◆ **Saved entries**:
-=-=-

(* ===== verification/Upstream.v ===== *)
(** * Provider clients: [internal/provider/openai.go], [anthropic.go],
    [gemini.go], [http.go]

    [Send], [SendStream], [Embed], [HealthCheck] and [DiscoverModels] of the
    three clients over an HTTP transport, which is the class [Http].  A
    stream's goroutine is a fold over the lines of the body; it yields the
    chunks it puts on [ch] and the error, if any, it puts on [errCh]. *)

From Stdlib Require Import Ascii String.
From stdpp Require Import pretty.
From S2P Require Import Prelude GoFloat GoStrings GoTime Types Translate Wire Provider Dispatch.
From S2P Require Buffers.
Open Scope string_scope.
Open Scope list_scope.
Open Scope Z_scope.

(** What is encoded as the body of a request. *)
Inductive out_body :=
| OutChat (req : ChatRequest)
| OutAnthropic (req : AnthropicRequest) (stream : bool)
| OutGemini (req : GeminiRequest)
| OutEmbedding (req : EmbeddingRequest)
| OutGeminiEmbedding (req : GeminiEmbeddingRequest).

Record http_out := mkHttpOut {
  ho_Method : string;
  ho_URL : string;
  ho_Header : gmap string string;
  ho_Body : string;
}.

(** A response: [hi_Body] is what the body delivers before it ends, or before
    [hi_Err] if reading fails. *)
Record http_in := mkHttpIn {
  hi_StatusCode : Z;
  hi_RetryAfter : string;
  hi_Body : string;
  hi_Err : option error;
}.

(** [net/http], [encoding/json]'s encoder, [time] and the texts of errors. *)
Class Http (Ctx W : Type) := {
  http_NewRequest : string -> string -> option string;    (** the error for a method and URL *)
  http_Do : Ctx -> http_out -> W -> W * result http_in error;
  json_Encode : out_body -> result string string;        (** [Encoder.Encode] without HTML escaping: the bytes it writes *)
  err_Error : error -> string;
  http_now : W -> Z;
  http_ParseTime : string -> option Z;
  Sscanf_d : string -> option Z;
  f32_decode : string -> result (list float64) unit;      (** [embedContent]'s values *)
  embeddings_decode : string -> result EmbeddingResponse unit;
  json_first : string -> option error -> result json error;  (** [Decoder.Decode]: the first value *)
}.

Definition maxProviderResponseSize : Z := 8 * 2 ^ 20.
Definition maxProviderErrorMessage : Z := 4096.

(** The three bytes of the UTF-8 ellipsis. *)
Definition ellipsis : string := String "226"%char (String "128"%char (String "166"%char "")).

Definition str_take (n : nat) (s : string) : string := string_of_list_ascii (take n (bytes s)).

Definition truncateProviderError (message : string) : string :=
  let message := TrimSpace message in
  if go_len message <=? maxProviderErrorMessage then message
  else str_take (Z.to_nat maxProviderErrorMessage) message +:+ ellipsis.

(** [io.ReadAll(io.LimitReader(r, max+1))], then the check of the length. *)
Definition readProviderResponse (r : http_in) : result string error :=
  let limit := maxProviderResponseSize + 1 in
  let read :=
    if limit <=? go_len (hi_Body r) then Ok (str_take (Z.to_nat limit) (hi_Body r))
    else match hi_Err r with Some e => Err e | None => Ok (hi_Body r) end in
  match read with
  | Err e => Err e
  | Ok data =>
      if maxProviderResponseSize <? go_len data
      then Err (EText ("provider response exceeds " +:+ pretty maxProviderResponseSize +:+ " bytes"))
      else Ok data
  end.

Definition retryable_status (status : Z) : bool := (status =? 429) || (500 <=? status).

Section upstream.
Context {Ctx W : Type} `{!JsonText, !Http Ctx W}.
Implicit Types (ctx : Ctx) (w : W).

(** [json.Unmarshal] into the struct that [dec] decodes. *)
Definition unmarshal {A} (dec : json -> result A unit) (data : string) : result A unit :=
  match json_Unmarshal_any data with
  | Some v => dec v
  | None => Err tt
  end.

Definition providerErrorMessage (body : string) : string :=
  match unmarshal dec_error_envelope body with
  | Ok e =>
      if negb (str_eqb (eb_Error e) "") then truncateProviderError (eb_Error e)
      else if negb (str_eqb (eb_Message e) "") then truncateProviderError (eb_Message e)
      else truncateProviderError body
  | Err _ => truncateProviderError body
  end.

Definition native_error_message (dec : json -> result error_body unit) (body : string) : string :=
  match unmarshal dec body with
  | Ok e => if negb (str_eqb (eb_Error e) "") then truncateProviderError (eb_Error e)
            else providerErrorMessage body
  | Err _ => providerErrorMessage body
  end.
Definition anthropicErrorMessage : string -> string := native_error_message dec_anthropic_error.
Definition geminiErrorMessage : string -> string := native_error_message dec_gemini_error.

Definition parseRetryAfter (v : string) (now : Z) : Z :=
  if str_eqb v "" then 0
  else
    match ParseDuration (v +:+ "s") with
    | Some secs => secs
    | None =>
        match http_ParseTime v with
        | Some t => let d := Z.min max_int64 (t - now) in if 0 <? d then d else 0  (* [time.Until] saturates *)
        | None =>
            match Sscanf_d v with
            | Some s => if 0 <=? s then imul s Second else 0
            | None => 0
            end
        end
    end.
(** The settlement of an answered request. *)
Definition embedding_commit (reservation : option Reservation) (provName : string) req
    (resp : EmbeddingResponse) s : sys :=
  match eh_budgetMgr s.1, reservation with
  | Some m, Some rv =>
      let total := eu_TotalTokens (emb_Usage resp) in
      let usd := match CostForEmbedding m provName (er_Model req) total with
                 | Ok estimate => e_USD estimate
                 | Err _ => CostForTokens m total
                 end in
      let '(m, w, _, _) := Commit m rv total usd s.2 in (eh_with_budget s.1 m, w)
  | _, _ => s
  end.

Definition embedding_error (e : error) : served :=
  if errors_Is is_NoProvider e then writeError ∅ 404 "model_not_found" (MError e)
  else match e with
       | Panic => Panicked
       | _ => writeError (propagateRetryAfter ∅ e) 502 "provider_error" (MError e)
       end.

(** [cached.Set] on the cache the request began with. *)
Definition embedding_store (key data : string) (ttl : Z) s : sys :=
  match eh_cache s.1 with
  | Some (Plain c) =>
      let '(c, w) := ca_Set c key data ttl (time_Now s.2) s.2 in
      (eh_SetCache s.1 (Some (Plain c)) (eh_cacheTTL s.1), w)
  | Some (Semantic_ sm) =>
      let '(sm, w) := Semantic_Set sm key data ttl (time_Now s.2) s.2 in
      (eh_SetCache s.1 (Some (Semantic_ sm)) (eh_cacheTTL s.1), w)
  | None => s
  end.
(* ===== verification/Gateway.v ===== *)
(** * The gateway put together: [cmd/gateway/main.go]

    What [main] builds from a configuration, and [applyConfig], which takes a
    new one over while the gateway runs.  The handlers share the registry,
    the limiter, the overrides, the budget manager and the cache; the state
    holds each once. *)

From Stdlib Require Import Ascii String.
From S2P Require Import Prelude GoFloat GoStrings Types Pricing Circuit Retry Hedge Budget RateLimit RateBackend.
From S2P Require Import Cache CacheSemantic Auth Router Translate Wire Provider Dispatch Upstream Serve Embeddings.
From S2P Require Config Admin RedisStore.
From S2P Require Import Health.
Import Config (Config, config_wf, Errorf, errorf).
Open Scope string_scope.
Open Scope list_scope.
Open Scope Z_scope.

(** ** From a configuration *)

Definition retry_config (c : Config) : Retry.RetryConfig :=
  let r := Config.rs_Retry (Config.cf_Resilience c) in
  Retry.mkRetryConfig (Config.rc_MaxAttempts r) (Config.rc_BaseDelay r) (Config.rc_MaxDelay r) true.
Definition circuit_config (c : Config) : Circuit.CircuitConfig :=
  let r := Config.rs_Circuit (Config.cf_Resilience c) in
  Circuit.mkCircuitConfig (Config.cc_FailureThreshold r) (Config.cc_OpenTimeout r) 1.
Definition hedge_config (c : Config) : hedgeConfig :=
  let r := Config.rs_Hedge (Config.cf_Resilience c) in mkHedgeConfig (Config.hc_Enabled r) (Config.hc_Delay r).
Definition token_aware (c : Config) : bool :=
  Config.rl_Enabled (Config.cf_RateLimit c) && Config.rl_TokenAware (Config.cf_RateLimit c).

Definition buildHealthOptions (c : Config) : HealthOptions :=
  let h := Config.cf_Health c in
  mkHealthOptions (Config.hl_ReadinessCacheTTL h) (Config.hl_CheckTimeout h) (Config.hl_ProviderTimeout h)
    (Config.hl_SkipExpensiveChecks h).

(** The entries of [routing.weighted] whose provider is running. *)
Definition buildWeighted (c : Config) (providers : list upstream) : gmap string (list WeightedConfig) :=
  let known name := existsb (fun p => str_eqb (up_Name p) name) providers in
  omap (fun entries =>
          match foldl (fun we e => let name := Config.ProviderName e in
                         if negb (known name) then we
                         else we ++ [mkWeightedConfig name "" (Config.wt_Weight e)]) [] entries with
          | [] => None
          | we => Some we
          end) (Config.ro_Weighted (Config.cf_Routing c)).

Definition to_rule (r : Config.PricingRule) : Rule :=
  mkRule (Config.pr_Provider r) (Config.pr_Model r) (Config.pr_Input r) (Config.pr_Output r) (Config.pr_Embedding r).
Definition buildPricingCatalog (c : Config) : result Catalog PricingError :=
  match Config.rl_Budget (Config.cf_RateLimit c) with
  | None => NewCatalog [] (f64_const 1 100000) DefaultCurrency "" UnknownUseFallback
  | Some b =>
      let p := Config.bc_Pricing b in
      let rules := foldl (fun rules rule => rules ++ [to_rule rule]) [] (Config.pg_Catalog p) in
      NewCatalog rules (Config.bc_CostPerTokenUSD b) (Config.pg_Currency p) (Config.pg_Version p)
        (Config.pg_UnknownModelPolicy p)
  end.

-=-=-

◆ **About this task**: Transcribe, word for word, the data above from its first line through the line with "stream's goroutine is", and include nothing else.

◆ **Task output**:
(* ===== verification/Upstream.v ===== *)
(** * Provider clients: [internal/provider/openai.go], [anthropic.go],
    [gemini.go], [http.go]

    [Send], [SendStream], [Embed], [HealthCheck] and [DiscoverModels] of the
    three clients over an HTTP transport, which is the class [Http].  A
    stream's goroutine is a fold over the lines of the body; it yields the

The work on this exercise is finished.